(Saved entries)
(** The documentation of the package: a generated key is that of a seed, the seed of a key
    gives it back, and a signature verifies under the public half of its key. *)
Class Ed25519Law (W : Type) `{Ed25519 W} := {
  ed_generated : forall w pub priv, (ed_GenerateKey w).1 = Ok (pub, priv) ->
    exists seed, String.length seed = SeedSize /\ priv = ed_NewKeyFromSeed seed /\ pub = ed_Public priv;
  ed_seed_key : forall seed, String.length seed = SeedSize -> ed_Seed (ed_NewKeyFromSeed seed) = seed;
  ed_public_length : forall seed, String.length seed = SeedSize ->
    String.length (ed_Public (ed_NewKeyFromSeed seed)) = PublicKeySize;
  ed_verify_sign : forall seed data, String.length seed = SeedSize ->
    ed_Verify (ed_Public (ed_NewKeyFromSeed seed)) data (ed_Sign (ed_NewKeyFromSeed seed) data) = true;
}.

(** [encoding/pem], a block as its type and bytes, and [hex.EncodeToString]. *)
Class Pem := { pem_Encode : string * string -> string; pem_Decode : string -> option (string * string) }.
Class PemLaw `{Pem} := {
  pem_decode_encode : forall typ bytes, cut_char line_feed typ = None ->
    pem_Decode (pem_Encode (typ, bytes)) = Some (typ, bytes);
}.
Class Hex := { hex_encode : string -> string }.

(** ** Identities *)

Definition TrustLevel : Type := string.
Definition TrustUntrusted : TrustLevel := "untrusted".
Definition TrustBasic : TrustLevel := "basic".
Definition TrustElevated : TrustLevel := "elevated".
Definition TrustFull : TrustLevel := "full".

Record IdentityConfig := mkIdentity {
  id_AgentID : string;
  id_Name : string;
  id_Version : string;
  id_PublicKey : string;
  id_PrivateKey : string;
  id_Capabilities : list string;
  id_TrustLevel : TrustLevel;
  id_EnvironmentScope : string;
  id_RegisteredAt : Time;
}.

Section identity.
Context {W : Type} `{!Render} `{!World W} `{!Ed25519 W} `{!Pem} `{!Hex}.

Definition NewIdentity (name version envScope : string) (capabilities : list string) : st W (result error IdentityConfig) :=
  fun w =>
  let '(keys, w) := ed_GenerateKey w in
  match keys with
  | Err e => (Err (Wrap "generating keypair" e), w)
  | Ok (pub, priv) =>
      let '(id, w) := w_uuid w in
      let '(now, w) := w_now w in
      (Ok (mkIdentity (uuid_String id) name version pub priv capabilities TrustUntrusted envScope now), w)
  end.

Definition Sign (id : IdentityConfig) (data : string) : string := ed_Sign (id_PrivateKey id) data.
Lemma store_run_refines orgID ops cfg s :
  tables_ok s -> represents orgID cfg s ->
  let s' := fold_left (fun s op => (store_step s op).2) ops s in
  tables_ok s' /\ represents orgID (fold_left (spec_step orgID) ops cfg) s'.
Proof.
  revert cfg s. induction ops as [|op ops IH]; intros cfg s Hok Hr; simpl; [done|].
  destruct (store_step_refines orgID cfg s op Hok Hr). by apply IH.
Qed.

Lemma LoadRBACConfig_run orgID cfg s :
  tables_ok s -> represents orgID cfg s ->
  exists w', LoadRBACConfig orgID s = (Ok cfg, with_world w' s) /\ later (rd_world s) w'.
Proof.
  intros Hok Hr. unfold LoadRBACConfig.
  rewrite st_bind_run, on_world_run, Hdb. simpl. rewrite st_bind_run, on_world_run, Hdb. simpl.
  rewrite st_bind_run. simpl. exists (w_db (w_db (rd_world s)).2).2. split; [|eauto].
  f_equal. f_equal. rewrite <-(config_of_represents orgID cfg s Hok Hr). done.
Qed.

(** The tables of a new database. *)
Definition empty_tables w : RoleDB W := mkRoleDB ∅ ∅ ∅ w.

Lemma empty_represents orgID w : tables_ok (empty_tables w) /\ represents orgID (mkRBAC ∅ ∅ "") (empty_tables w).
Proof.
  split; split; simpl; try (intros *; rewrite ?lookup_empty; done).
  intros ext rn. rewrite lookup_empty. split; [done|]. by intros (uid & rm & Hu & _).
Qed.

(** C18: the role store keeps what it is given.  After any operations on a new, working
    database, whatever organisations they are for, loading the configuration of one gives
    exactly what its own operations say: each saved role with its permissions, its risk
    level and the approval requirements for actions it has, and each user's last
    assignment to a role that existed. *)
Theorem role_store_refines orgID ops w :
  (LoadRBACConfig orgID (fold_left (fun s op => (store_step s op).2) ops (empty_tables w))).1 =
  Ok (fold_left (spec_step orgID) ops (mkRBAC ∅ ∅ "")).
Proof.
  destruct (empty_represents orgID w) as [Hok Hr].
  destruct (store_run_refines orgID ops _ _ Hok Hr) as [Hok' Hr'].
  by destruct (LoadRBACConfig_run _ _ _ Hok' Hr') as (w' & -> & _).
Qed.
End store.

(** ** The cached enforcer *)

(** A role of the configuration file once it went through the tables. *)
Definition boot_role (role : Role) : Role :=
  kept_role role (or_text (role_MaxRiskLevel role) "critical").

(** The configuration file as the tables keep it, and as the enforcer caches it. *)
Definition booted (cfg : RBAC) : RBAC := mkRBAC (boot_role <$> rbac_roles cfg) (rbac_userRoles cfg) "".
Definition cached_config (cfg : RBAC) : RBAC :=
  mkRBAC (boot_role <$> rbac_roles cfg) (rbac_userRoles cfg) (rbac_defaultRole cfg).

(** The file names its roles by their names and assigns roles it defines. *)
Record file_ok (cfg : RBAC) : Prop := {
  file_names : forall n role, rbac_roles cfg !! n = Some role -> role_Name role = n;
  file_users : forall u r, rbac_userRoles cfg !! u = Some r -> is_Some (rbac_roles cfg !! r);
}.

Lemma resolve_cached cfg u : resolveRole (cached_config cfg) u = boot_role <$> resolveRole cfg u.
Proof.
  unfold resolveRole, roleNameOf. simpl. destruct (String.eqb _ ""); [done|]. apply lookup_fmap.
Qed.

Lemma cached_permission cfg u a :
  rbac_CheckPermission (cached_config cfg) u a = rbac_CheckPermission cfg u a.
Proof. unfold rbac_CheckPermission. rewrite resolve_cached. by destruct (resolveRole cfg u). Qed.

Lemma boot_requires role a :
  slice_contains (role_Permissions role) a = true ->
  slice_contains (role_RequireApproval (boot_role role)) a = slice_contains (role_RequireApproval role) a.
Proof.
  rewrite slice_contains_true. intros Hp. simpl. apply eq_true_iff_eq.
  rewrite slice_contains_true, list_elem_of_In, List.filter_In, <-list_elem_of_In. tauto.
Qed.

Lemma cached_approval cfg u a :
  rbac_CheckPermission cfg u a = None ->
  rbac_RequireApproval (cached_config cfg) u a = rbac_RequireApproval cfg u a.
Proof.
  unfold rbac_CheckPermission, rbac_RequireApproval. rewrite resolve_cached.
  destruct (resolveRole cfg u) as [role|]; [|done]. unfold roleHasPermission. simpl fmap.
  destruct (slice_contains (role_Permissions role) (act_Name a)) eqn:E; [|done]. intros _.
  simpl option_fmap. cbv beta iota. rewrite boot_requires by done.
  replace (ParseRiskLevel (role_MaxRiskLevel (boot_role role)))
    with (ParseRiskLevel (role_MaxRiskLevel role)); [done|].
  simpl. unfold or_text. by destruct (String.eqb_spec (role_MaxRiskLevel role) "") as [->|].
Qed.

**EXERCISE**
Those lines of the records that contain the string "mkIdentity" should be identified and copied.

**EXERCISE ANSWER**
Record IdentityConfig := mkIdentity {
      (Ok (mkIdentity (uuid_String id) name version pub priv capabilities TrustUntrusted envScope now), w)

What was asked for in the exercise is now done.